New FROST Attack Lets Websites Track What Sites and Apps You Open via SSD Timing

Researchers at Graz University of Technology have disclosed a new cross-site tracking attack called FROST that exploits SSD timing variations to identify which websites users visit and which applications they run. The attack requires only JavaScript and operates without native code, browser extensions, or user permission prompts.

FROST functions by monitoring SSD access patterns in the background while a malicious webpage sits open in a browser tab. Modern SSDs exhibit measurable performance variations when handling concurrent I/O requests. The attack measures these timing differences to infer which applications and services access the storage device, then correlates those patterns with known SSD fingerprints of popular websites and applications.

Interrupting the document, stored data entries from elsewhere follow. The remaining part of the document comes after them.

(* ===== verification/Wal.v ===== *)
(** The write-ahead log of src/include/keystone/wal.h and src/src/wal.cpp:
    record encoding, append, group append, and replay after a crash. *)

From S2P Require Import Prelude Coding Crc32.
Local Open Scope Z_scope.

(** * Definitions *)

(** [enum class RecType : uint8_t]: replay casts any byte to it. *)
Abbreviation RecType := byte.
Definition RecPut : RecType := Byte.x01.
Definition RecDelete : RecType := Byte.x02.

Inductive SyncMode : Type := EveryWrite | Batched.

#[export] Instance SyncMode_eq_dec : EqDecision SyncMode.
Proof. solve_decision. Defined.

Record WalRecord := mkRecord {
  r_type : RecType;
  r_seq : Z;
  r_key : bytes;
  r_value : bytes;
}.

Record WAL := mkWAL {
  wal_file : File;
  mode_ : SyncMode;
  fsync_count_ : Z;
}.

(** [WAL::open] on a file with this content ([O_APPEND]). *)
Definition wal_open (f : File) (mode : SyncMode) : WAL :=
  {| wal_file := f; mode_ := mode; fsync_count_ := 0 |}.

(** The body of a record, from its type byte on. *)
Definition record_body (r : WalRecord) : bytes :=
  [r_type r] ++ put_u64_le (r_seq r) ++
  put_u32_le (u32 (blen (r_key r))) ++ put_u32_le (u32 (blen (r_value r))) ++
  r_key r ++ r_value r.

Definition encode_record (r : WalRecord) : bytes :=
  put_u32_le (crc32 (record_body r)) ++ record_body r.

Definition encode_records (rs : list WalRecord) : bytes := mjoin (encode_record <$> rs).

Section WalOps.
Context `{Posix}.

(** The tail of [append] and [append_batch]: write, then sync. *)
Definition wal_write (w : WAL) (buf : bytes) : WAL * io_status :=
  let r := write_fully (wal_file w) buf in
  match r.2 with
  | IoDone =>
      match mode_ w with
      | EveryWrite =>
          ({| wal_file := durable_sync r.1; mode_ := mode_ w;
              fsync_count_ := u64 (fsync_count_ w + 1) |}, IoDone)
      | Batched =>
          ({| wal_file := r.1; mode_ := mode_ w; fsync_count_ := fsync_count_ w |}, IoDone)
      end
  | st =>
      ({| wal_file := r.1; mode_ := mode_ w; fsync_count_ := fsync_count_ w |}, st)
  end.

Definition append (w : WAL) (type : RecType) (s : Z) (key value : bytes) : WAL * io_status :=
  wal_write w (encode_record (mkRecord type s key value)).

Definition append_batch (w : WAL) (records : list WalRecord) : WAL * io_status :=
  match records with
  | [] => (w, IoDone)
  | _ => wal_write w (encode_records records)
  end.

Definition wal_sync (w : WAL) : WAL :=
  {| wal_file := durable_sync (wal_file w); mode_ := mode_ w; fsync_count_ := fsync_count_ w |}.

(** The limit on the lengths replay accepts. *)
Definition kMaxLen : Z := 64 * 1024 * 1024.

(** [n > 0 && !read_fully(...)]: nothing is read for an empty string. *)
Definition read_opt (rest : bytes) (n : Z) : option (bytes * bytes) :=
  if 0 <? n then read_fully rest (Z.to_nat n) else Some ([], rest).

(** The checks after the header of a record has been read: lengths, key and
    value bytes, checksum. *)
Definition replay_body (stored_crc : Z) (header rest : bytes) : option (WalRecord * bytes) :=
  let s := get_u64_le (drop 1 header) in
  let keylen := get_u32_le (drop 9 header) in
  let vallen := get_u32_le (drop 13 header) in
  if (kMaxLen <? keylen) || (kMaxLen <? vallen) then None else
  match read_opt rest keylen with
  | None => None
  | Some (key, rest1) =>
      match read_opt rest1 vallen with
      | None => None
      | Some (value, rest2) =>
          if negb (crc32 (header ++ key ++ value) =? stored_crc) then None
          else Some (mkRecord (nth 0 header Byte.x00) s key value, rest2)
      end
  end.

(** One round of the loop of [replay]; [None] is [break]. *)
Definition replay_one (rest : bytes) : option (WalRecord * bytes) :=
  match read_fully rest 4 with
  | None => None
  | Some (crc_buf, rest1) =>
      match read_fully rest1 17 with
      | None => None
      | Some (header, rest2) => replay_body (get_u32_le crc_buf) header rest2
      end
  end.

Fixpoint replay_loop (fuel : nat) (rest : bytes) : list WalRecord :=
  match fuel with
  | O => []
  | S fuel' =>
      match replay_one rest with
      | None => []
      | Some (r, rest') => r :: replay_loop fuel' rest'
      end
  end.

(** [replay]: every round that goes on consumes a byte, so the length of the
    file bounds the number of rounds.  A missing file gives no records. *)
Definition replay (file : option bytes) : list WalRecord :=
  match file with
  | None => []
  | Some data => replay_loop (S (length data)) data
  end.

The threat model applies broadly. Any website a user visits can execute the FROST attack. The malicious page runs JavaScript that repeatedly attempts storage operations while measuring response latencies. When another application or browser tab accesses the SSD simultaneously, timing anomalies emerge. Researchers demonstrated successful identification of installed applications, visited websites, and cached content across multiple victim machines.

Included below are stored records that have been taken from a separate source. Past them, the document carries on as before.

(* ===== verification/Manifest.v ===== *)
(** The MANIFEST of src/include/keystone/manifest.h and src/src/manifest.cpp:
    an append-only log of checksummed snapshots of the live file set. *)

From S2P Require Import Prelude Coding Crc32.
Local Open Scope Z_scope.

(** * Definitions *)

Record ManifestEntry := mkManifestEntry {
  m_number : Z;
  m_level : Z;
  m_smallest : bytes;
  m_largest : bytes;
}.

#[export] Instance ManifestEntry_eq_dec : EqDecision ManifestEntry.
Proof. solve_decision. Defined.

(** One key as [append_snapshot] stores it: the length cut to 32 bits, and
    that many bytes. *)
Definition encode_key (k : bytes) : bytes :=
  put_u32_le (u32 (blen k)) ++ take (Z.to_nat (u32 (blen k))) k.

Definition encode_entry (f : ManifestEntry) : bytes :=
  put_u32_le (u32 (m_number f)) ++ put_u32_le (u32 (m_level f)) ++
  encode_key (m_smallest f) ++ encode_key (m_largest f).

(** The number of bytes reserved for a file. *)
Definition entry_size (f : ManifestEntry) : nat :=
  (4 + 4 + 4 + length (m_smallest f) + 4 + length (m_largest f))%nat.

(** The body of a snapshot: the count, the files, and the zeros of the buffer
    that were not overwritten. *)
Definition snapshot_body (files : list ManifestEntry) : bytes :=
  let content := put_u32_le (u32 (Z.of_nat (length files))) ++ mjoin (encode_entry <$> files) in
  content ++ replicate (4 + sum_list (entry_size <$> files) - length content) Byte.x00.

Definition encode_snapshot (files : list ManifestEntry) : bytes :=
  put_u32_le (crc32 (snapshot_body files)) ++ snapshot_body files.

Section ManifestOps.
Context `{Posix}.

Definition append_snapshot (f : File) (files : list ManifestEntry) : File * io_status :=
  let r := write_fully f (encode_snapshot files) in
  match r.2 with
  | IoDone => (durable_sync r.1, IoDone)
  | st => (r.1, st)
  end.

(** The state of the two lambdas of [load_latest]: what remains of the file,
    the bytes of [rest] filled so far, and [rest.size()]. *)
Record loader := mkLoader { ld_file : bytes; ld_read : bytes; ld_size : Z }.

Definition read_u32 (l : loader) : option (Z * loader) :=
  if ld_size l <? blen (ld_read l) + 4 then None else
  match read_fully (ld_file l) 4 with
  | None => None
  | Some (tmp, file) =>
      let size := if ld_size l <? blen (ld_read l) + 4
                  then blen (ld_read l) + 4 else ld_size l in
      Some (get_u32_le tmp, mkLoader file (ld_read l ++ tmp) size)
  end.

This attack bypasses traditional tracking defenses. Content blockers and privacy-focused browser settings do not prevent it. Users grant no explicit permission. The attack generates no obvious performance impact, allowing it to operate undetected during a passive browsing session.

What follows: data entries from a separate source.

Lemma seek_loop_runs it rem target fuel :
  it_at it rem → (length rem < fuel)%nat →
  ∃ it', runs content (seek_loop fuel t it target) (Ok it') ∧
    it_shows it' (skip_below target rem).
Proof.
  revert it fuel. induction rem as [|e rem IH]; intros [i rest v cur] fuel Hat Hf;
    (destruct fuel as [|fuel]; [simpl in Hf; lia|]);
    destruct Hat as (Hv & suf & Hr & Hs & Hrem); simpl in Hv, Hr, Hrem; subst v rest;
    cbn [seek_loop it_idx it_rest it_valid it_current footer_ format_version t table_of].
  - symmetry in Hrem. apply app_eq_nil in Hrem as [-> Hnil].
    destruct (drop_next_block (S i)) as [[Hl _]|(? & ? & _ & E)]; [|congruence].
    exists (mkIter (S i) (encode_block []) false cur). split; [|done].
    change (blen (encode_block []) <? entry_hdr kFormatVersion) with true.
    eapply runs_bind; [by apply load_block_end|]. apply runs_ret.
  - assert (∃ i' suf', sst_entry_ok e ∧ Forall sst_entry_ok suf' ∧
      rem = suf' ++ mjoin (drop (S i') (layout es)) ∧
      runs content (if blen (encode_block suf) <? entry_hdr kFormatVersion
         then load_block t (mkIter (S i) (encode_block suf) true cur)
         else mret (mkIter i (encode_block suf) true cur))
        (Ok (mkIter i' (encode_block (e :: suf')) true cur))) as (i' & suf' & He & Hs' & Hrem' & Hr).
    { destruct suf as [|e0 suf].
      - destruct (drop_next_block (S i)) as [[_ E]|(e0 & suf & Hi & E)];
          rewrite E in Hrem; [done|]. simpl in Hrem. injection Hrem as <- Hrem.
        pose proof (block_ok _ _ Hi) as Hb. apply Forall_cons in Hb as [? ?].
        exists (S i), suf. split_and!; [done|done|done|]. by apply load_block_runs.
      - simpl in Hrem. injection Hrem as <- Hrem. apply Forall_cons in Hs as [? ?].
        exists i, suf. split_and!; [done|done|done|]. rewrite blen_block_cons by done.
        apply runs_ret. }
    pose proof (blen_nonneg (e_key e)). pose proof (blen_nonneg (e_value e)).
    pose proof (blen_nonneg (encode_block suf')). cbn [skip_below].
    destruct (bytes_leb target (e_key e)) eqn:L.
    + destruct (parse_entry_runs (mkIter i' (encode_block (e :: suf')) true cur) (e :: rem))
        as (it' & Hp & Hat').
      { split; [done|]. exists (e :: suf'). split_and!; [done|by constructor|]. by rewrite Hrem'. }
      exists it'. split; [|done]. eapply runs_bind; [exact Hr|].
      cbn [it_valid negb it_rest]. rewrite blen_block_cons by done.
      rewrite encode_block_cons, parse_hdr_entry by done. cbn [h_keylen h_vallen h_rest].
      autorewrite with ks_len. rewrite (proj2 (Z.ltb_ge _ _)) by lia.
      rewrite take_blen, L. exact Hp.
    + destruct (IH (mkIter i' (encode_block suf') true cur) fuel) as (it' & Hp & Hat').
      { split; [done|]. by exists suf'. }
      { simpl in Hf. lia. }
      exists it'. split; [|done]. eapply runs_bind; [exact Hr|].
      cbn [it_valid negb it_rest it_idx it_current]. rewrite blen_block_cons by done.
      rewrite encode_block_cons, parse_hdr_entry by done. cbn [h_keylen h_vallen h_rest].
      autorewrite with ks_len. rewrite (proj2 (Z.ltb_ge _ _)) by lia.
      rewrite take_blen, L.
      rewrite (assoc_L (++)), <- blen_app, drop_blen. exact Hp.
Qed.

The implications extend beyond individual privacy. Organizations face exposure of employee browsing habits and internal application usage patterns. Financial institutions, legal firms, and healthcare providers risk information leakage through SSD timing side-channels. An attacker could identify when employees access sensitive internal systems or competing services.

Mitigation options remain limited at present. Browser vendors can implement SSD timing noise injection or restrict access to high-precision timers. Operating systems could virtualize storage performance characteristics. However, widespread defenses have not yet materialized.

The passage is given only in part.